Lemma reads_children e kids bs : Forall2 codes kids bs -> forall fuel before count r l,
  (is_structure (e_value e) = true -> NoDup (map n_tag (before ++ kids))) ->
  0 <= count -> Z.of_nat (length before) + sizes kids <= 4096 ->
  2 * sizes kids + 1 <= Z.of_nat fuel -> count + sizes kids <= 4096 -> 1 <= r_depth r ->
  r_depth r + heights kids <= MAX_DEPTH -> sees r (concat bs ++ 24 :: l) ->
  exists r', read_children fuel e before count r = Some (Ok (before ++ kids, count + sizes kids, r'))
    /\ stands r' l (r_depth r - 1).
Proof.
  induction 1 as [|c b kids bs [(hd & tl & -> & Hhd & Htl) He _] _ IH];
    intros fuel before count r l Hn H0 Hb Hf Hc H1 Hd Hs.
  - destruct fuel as [|fuel]; [cbn in *; lia|]. destruct (sees_end r l H1 Hs) as (r' & E & Hr). exists r'.
    cbn [read_children]. rewrite E. cbn. by rewrite app_nil_r, Z.add_0_r.
  - unfold sizes, heights in *. cbn [map foldr concat] in *. fold (sizes kids) in *.
    fold (heights kids) in *. pose proof (sizes_nonneg kids). pose proof (size_pos c). pose proof (height_nonneg c).
    pose proof (heights_nonneg kids).
    destruct fuel as [|fuel]; [lia|]. rewrite <- !app_assoc in Hs. destruct c as [ec kc]. cbn [element] in *.
    destruct (Hhd r _ (depth_room ec kc (r_depth r) He ltac:(lia) ltac:(lia)) Hs) as (r1 & E1 & Hs1 & D1).
    pose proof (open_delta (mk_node ec kc) He) as Ed. cbn [element] in Ed. rewrite Ed in D1. pose proof (open_range (mk_node ec kc)).
    cbn [read_children answer_bind lift]. rewrite E1. cbn [answer_bind lift]. rewrite He.
    replace (is_structure (e_value e) && has_tag (e_tag ec) before) with false.
    2:{ symmetry. destruct (is_structure (e_value e)); [|done]. apply has_tag_false. intros Hin.
        specialize (Hn eq_refl). rewrite map_app in Hn. apply NoDup_app in Hn as (_ & Hn & _).
        eapply (Hn (e_tag ec)); [done|]. cbn. by left. }
    destruct (Htl fuel count r1 (concat bs ++ 24 :: l)) as (r2 & E2 & Hs2 & D2); [lia..|done|].
    cbn [element] in E2. rewrite E2. cbn [answer_bind lift].
    unfold Value.push. destruct (Z.leb_spec 4096 (Z.of_nat (length before))); [lia|].
    cbn [from_core answer_bind lift].
    destruct (IH fuel (before ++ [mk_node ec kc]) (count + size (mk_node ec kc)) r2 l)
      as (r3 & E3 & Hr3); [|lia|rewrite length_app; cbn [length]; lia|lia..|done|].
    { intros Hst. rewrite <- app_assoc. by apply Hn. }
    exists r3. rewrite E3, <- app_assoc, Z.add_assoc. split; [done|]. replace (r_depth r - 1) with (r_depth r2 - 1) by lia. done.
Qed.

Lemma codes_size kids bs : Forall2 codes kids bs -> sizes kids <= Z.of_nat (length (concat bs)).
Proof.
  induction 1 as [|c b kids bs [_ _ Hc] _ IH]; cbn; [lia|]. fold (sizes kids). rewrite length_app. lia.
Qed.
Lemma set_bit_bytes l i b : Forall is_byte l -> Forall is_byte (set_bit l i (Z.b2z b)).
Proof.
  intros H. apply Forall_alter; [done|]. intros x _ Hx. unfold is_byte in *.
  assert (0 <= Z.of_nat (i mod 8) < 8) as Hk by (pose proof (Nat.mod_upper_bound i 8); lia).
  change 256 with (2 ^ 8). apply lor_bound; [change (2 ^ 8) with 256; lia|]. rewrite Z.shiftl_mul_pow2 by lia.
  assert (0 < 2 ^ Z.of_nat (i mod 8) <= 2 ^ 7) by (split; [lia|apply Z.pow_le_mono_r; lia]).
  change (2 ^ 7) with 128 in *. change (2 ^ 8) with 256. destruct b; cbn [Z.b2z]; lia.
Qed.

Lemma pack_field_bytes v n : forall k l i, Forall is_byte l -> Forall is_byte (pack_field v k n (l, i)).1.
Proof.
  induction n as [|n IH]; intros k l i Hl; cbn [pack_field]; [done|]. rewrite land_1. apply IH.
  by apply set_bit_bytes.
Qed.

Lemma pack_bytes fs : Forall is_byte (pack fs).
Proof.
  assert (forall l i, Forall is_byte l -> Forall is_byte (fold_left (fun s '(v, n) => pack_field v 0 n s) fs (l, i)).1) as H.
  { induction fs as [|[v n] fs IH]; intros l i Hl; [done|]. cbn [fold_left].
    pose proof (pack_field_bytes v n 0 l i Hl) as H. destruct (pack_field v 0 n (l, i)) as [l' i']. by apply IH. }
  apply H. repeat constructor; unfold is_byte; lia.
Qed.

Lemma pack_bits p : length (pack (fields p)) = 11%nat /\ forall j, bit (pack (fields p)) j = nth j (bits_of_fields (fields p)) false.
Proof.
  assert (length (bits_of_fields (fields p)) = 88%nat) as Hl
    by (unfold bits_of_fields, fields; cbn [map concat]; by rewrite !length_app, !length_bits_of).
  pose proof (pack_fields (fields p) (repeat 0 11) 0) as H. rewrite Hl in H. unfold pack.
  destruct (fold_left _ (fields p) _) as [l i]. destruct (H ltac:(cbn; lia)) as [Hn Hb]. split; [exact Hn|].
  intros j. cbn [fst]. rewrite Hb. cbn [andb]. rewrite Nat.sub_0_r. cbn [Nat.leb andb].
  assert (bit (repeat 0 11) j = false) as ->; [|done]. unfold bit.
  assert (forall k, nth k (repeat 0 11) 0 = 0) as -> by (intros k; do 12 (destruct k as [|k]; [done|]); done).
  apply Z.bits_0.
Qed.

Lemma bit_app l k j : (j < 8 * length l)%nat -> bit (l ++ k) j = bit l j.
Proof. intros H. unfold bit. rewrite app_nth1; [done|]. apply Nat.Div0.div_lt_upper_bound. lia. Qed.

(** The field after the bits [before] is read from where it was packed. *)
Lemma field_back p ext before v n after_ :
  bits_of_fields (fields p) = before ++ bits_of v n ++ after_ -> 0 <= v < 2 ^ Z.of_nat n ->
  field_at (pack (fields p) ++ ext) (length before) n = v.
Proof.
  intros E Hv. destruct (pack_bits p) as [Hl Hb]. apply field_at_bits; [done|]. intros k Hk.
  assert (length (bits_of_fields (fields p)) = 88%nat) as H88
    by (unfold bits_of_fields, fields; cbn [map concat]; by rewrite !length_app, !length_bits_of).
  rewrite E, !length_app, length_bits_of in H88.
  rewrite bit_app by lia. rewrite Hb, E, app_nth2 by lia. rewrite Nat.add_comm, Nat.add_sub.
  rewrite app_nth1 by (rewrite length_bits_of; lia). rewrite nth_bits_of, (proj2 (Nat.ltb_lt k n)) by lia. done.
Qed.

Lemma fields_back p ext :
  payload_ok p -> version p = 0 -> flow p <= 2 -> discriminator p <= 4095 -> passcode p < 2 ^ 27 ->
  let l := pack (fields p) ++ ext in
  field_at l 0 3 = version p /\ field_at l 3 16 = vendor p /\ field_at l 19 16 = product p
  /\ field_at l 35 2 = flow p /\ field_at l 37 8 = discovery p /\ field_at l 45 12 = discriminator p
  /\ field_at l 57 27 = passcode p /\ field_at l 84 4 = 0.
Proof.
  intros [Hv Hve Hp Hf Hdi Hd Hc _] H0 H2 H4 H27 l. change (2 ^ 27) with 134217728 in H27.
  set (bs := fun fs => bits_of_fields (take fs (fields p))).
  assert (forall i v n, fields p !! i = Some (v, n) -> 0 <= v < 2 ^ Z.of_nat n -> field_at l (length (bs i)) n = v) as H.
  { intros i v n Hi Hr. apply (field_back p ext (bs i) v n (bits_of_fields (drop (S i) (fields p)))); [|done].
    unfold bs, bits_of_fields. rewrite <- (take_drop_middle (fields p) i (v, n) Hi) at 1.
    by rewrite map_app, concat_app. }
  assert (forall i k, length (bs i) = k -> length (bs i) = k) as _ by done.
  repeat split;
    [apply (H 0%nat _ 3%nat)|apply (H 1%nat _ 16%nat)|apply (H 2%nat _ 16%nat)|apply (H 3%nat _ 2%nat)
    |apply (H 4%nat _ 8%nat)|apply (H 5%nat _ 12%nat)|apply (H 6%nat _ 27%nat)|apply (H 7%nat _ 4%nat)];
    try reflexivity; cbn; lia.
Qed.

(** ** Base 38 *)

Lemma alphabet_table :
  forallb (fun i => match position (nth (Z.to_nat i) ALPHABET 0) ALPHABET 0 with Some j => j =? i | None => false end
                    && between 45 (nth (Z.to_nat i) ALPHABET 0) 90)
    (map Z.of_nat (seq 0 38)) = true.
Proof. vm_compute. reflexivity. Qed.

Lemma alphabet_ok i : 0 <= i < 38 ->
  position (nth (Z.to_nat i) ALPHABET 0) ALPHABET 0 = Some i /\ plain (nth (Z.to_nat i) ALPHABET 0).
Proof.
  intros Hi. pose proof alphabet_table as H. rewrite forallb_forall in H.
  assert (In i (map Z.of_nat (seq 0 38))) as Hin by (rewrite <- (Z2Nat.id i) by lia; apply in_map, in_seq; lia).
  specialize (H _ Hin). cbv beta in H. apply andb_true_iff in H as [H1 H2]. unfold plain, between in *.
  destruct (position _ ALPHABET 0) as [j|]; [|done]. apply Z.eqb_eq in H1 as ->. split; [done|lia].
Qed.

Lemma unbase38_app l k v : unbase38 (l ++ k) v = (x ← unbase38 l v; unbase38 k x).
Proof.
  revert v. induction l as [|c l IH]; intros v; cbn [app unbase38]; [done|].
  destruct (ok_or _ _) as [i|]; cbn [mbind result_bind]; [apply IH|done].
Qed.

Lemma unbase38_base38 n v : 0 <= v < 38 ^ Z.of_nat n -> unbase38 (rev (base38 n v)) 0 = Ok v.
Proof.
  revert v. induction n as [|n IH]; intros v Hv; [cbn in *; f_equal; lia|].
  cbn [base38 rev]. rewrite unbase38_app. rewrite Nat2Z.inj_succ, Z.pow_succ_r in Hv by lia.
  rewrite IH by (split; [apply Z.div_pos; lia|apply Z.div_lt_upper_bound; lia]). cbn [mbind result_bind unbase38].
  destruct (alphabet_ok (v mod 38)) as [-> _]; [apply Z.mod_pos_bound; lia|]. cbn [ok_or mbind result_bind].
  pose proof (Z.div_mod v 38). f_equal. lia.
Qed.

Lemma base38_plain n v : Forall plain (base38 n v).
Proof.
  revert v. induction n as [|n IH]; intros v; constructor; [|apply IH]. apply alphabet_ok, Z.mod_pos_bound. lia.
Qed.

Lemma length_base38 n v : length (base38 n v) = n.
Proof. revert v. induction n; intros v; cbn; auto. Qed.

(** A group of one to three bytes. *)
Definition group_ok (b : list Z) : Prop := Forall is_byte b /\ (1 <= length b <= 3)%nat.

Lemma chunk_value_le b : group_ok b -> chunk_value b = le_val b.
Proof.
  intros [Hb Hl]. unfold chunk_value.
  destruct b as [|x [|y [|z [|w b]]]]; cbn in Hl; try lia;
    repeat match goal with H : Forall _ (_ :: _) |- _ => apply Forall_cons in H as [? H] end;
    unfold is_byte in *; cbn [fold_left fst le_val Z.mul Z.add]; rewrite Z.shiftl_0_r, Z.lor_0_l; [lia|..].
  - change ((0 + 1) * 8) with 8. rewrite (lor_shiftl x y 8) by (cbn; lia). change (2 ^ 8) with 256. lia.
  - change ((0 + 1) * 8) with 8. change ((0 + 1 + 1) * 8) with 16.
    rewrite (lor_shiftl x y 8) by (cbn; lia). rewrite (lor_shiftl _ z 16); [|lia|].
    + change (2 ^ 8) with 256. change (2 ^ 16) with 65536. lia.
    + change (2 ^ 8) with 256. change (2 ^ 16) with 65536. lia.
Qed.

Definition chars_of (b : list Z) : list Z := base38 (chunk_chars (length b)) (chunk_value b).
Definition text_of (bytes : list Z) : list Z := concat (map chars_of (chunks 3 bytes)).

Lemma length_chars_of b : group_ok b -> (length (chars_of b) = chunk_chars (length b)) /\ (2 <= length (chars_of b) <= 5)%nat.
Proof.
  intros [_ Hl]. unfold chars_of. rewrite length_base38. split; [done|].
  destruct (length b) as [|[|[|[|]]]]; cbn; lia.
Qed.

(** The groups of five characters are the groups of three bytes. *)
Lemma chunks_text n : forall bytes, (length bytes <= n)%nat -> Forall is_byte bytes ->
  chunks 5 (text_of bytes) = map chars_of (chunks 3 bytes) /\ Forall group_ok (chunks 3 bytes) /\ concat (chunks 3 bytes) = bytes.
Proof.
  induction n as [|n IH]; intros bytes Hn Hb.
  - destruct bytes; [|cbn in Hn; lia]. repeat split. constructor.
  - destruct (decide (bytes = [])) as [->|Hne]; [repeat split; constructor|].
    unfold text_of. rewrite (chunks_step 3 bytes) by (done || lia). cbn [map concat].
    fold (text_of (drop 3 bytes)). assert (1 <= length bytes)%nat as Hl by (destruct bytes; [done|cbn; lia]).
    destruct (IH (drop 3 bytes)) as (Hc & Hg & Hk); [rewrite length_drop; lia|by apply Forall_drop|].
    assert (group_ok (take 3 bytes)) as Hg0 by (split; [by apply Forall_take|rewrite length_take; lia]).
    destruct (length_chars_of _ Hg0) as [Hlc Hr].
    rewrite Hk, take_drop. split; [|split; [by constructor|done]].
    rewrite chunks_step; [|lia|destruct (chars_of (take 3 bytes)); [cbn in Hr; lia|done]].
    destruct (decide (3 <= length bytes)%nat) as [H3|H3].
    + rewrite length_take, Nat.min_l in Hlc by lia. cbn [chunk_chars] in Hlc.
      rewrite <- Hlc at 1 3. rewrite take_app_length, drop_app_length. by rewrite Hc.
    + rewrite (drop_ge bytes) by lia. unfold text_of, chunks. cbn [length chunks_fuel map concat].
      rewrite app_nil_r, take_ge, drop_ge by lia. done.
Qed.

────────────────────

◆ **WHAT TO PRODUCE**
Would you please copy every line in the data that contains the word "position"?

◆ **TASK SOLUTION**
  forallb (fun i => match position (nth (Z.to_nat i) ALPHABET 0) ALPHABET 0 with Some j => j =? i | None => false end
  position (nth (Z.to_nat i) ALPHABET 0) ALPHABET 0 = Some i /\ plain (nth (Z.to_nat i) ALPHABET 0).
  destruct (position _ ALPHABET 0) as [j|]; [|done]. apply Z.eqb_eq in H1 as ->. split; [done|lia].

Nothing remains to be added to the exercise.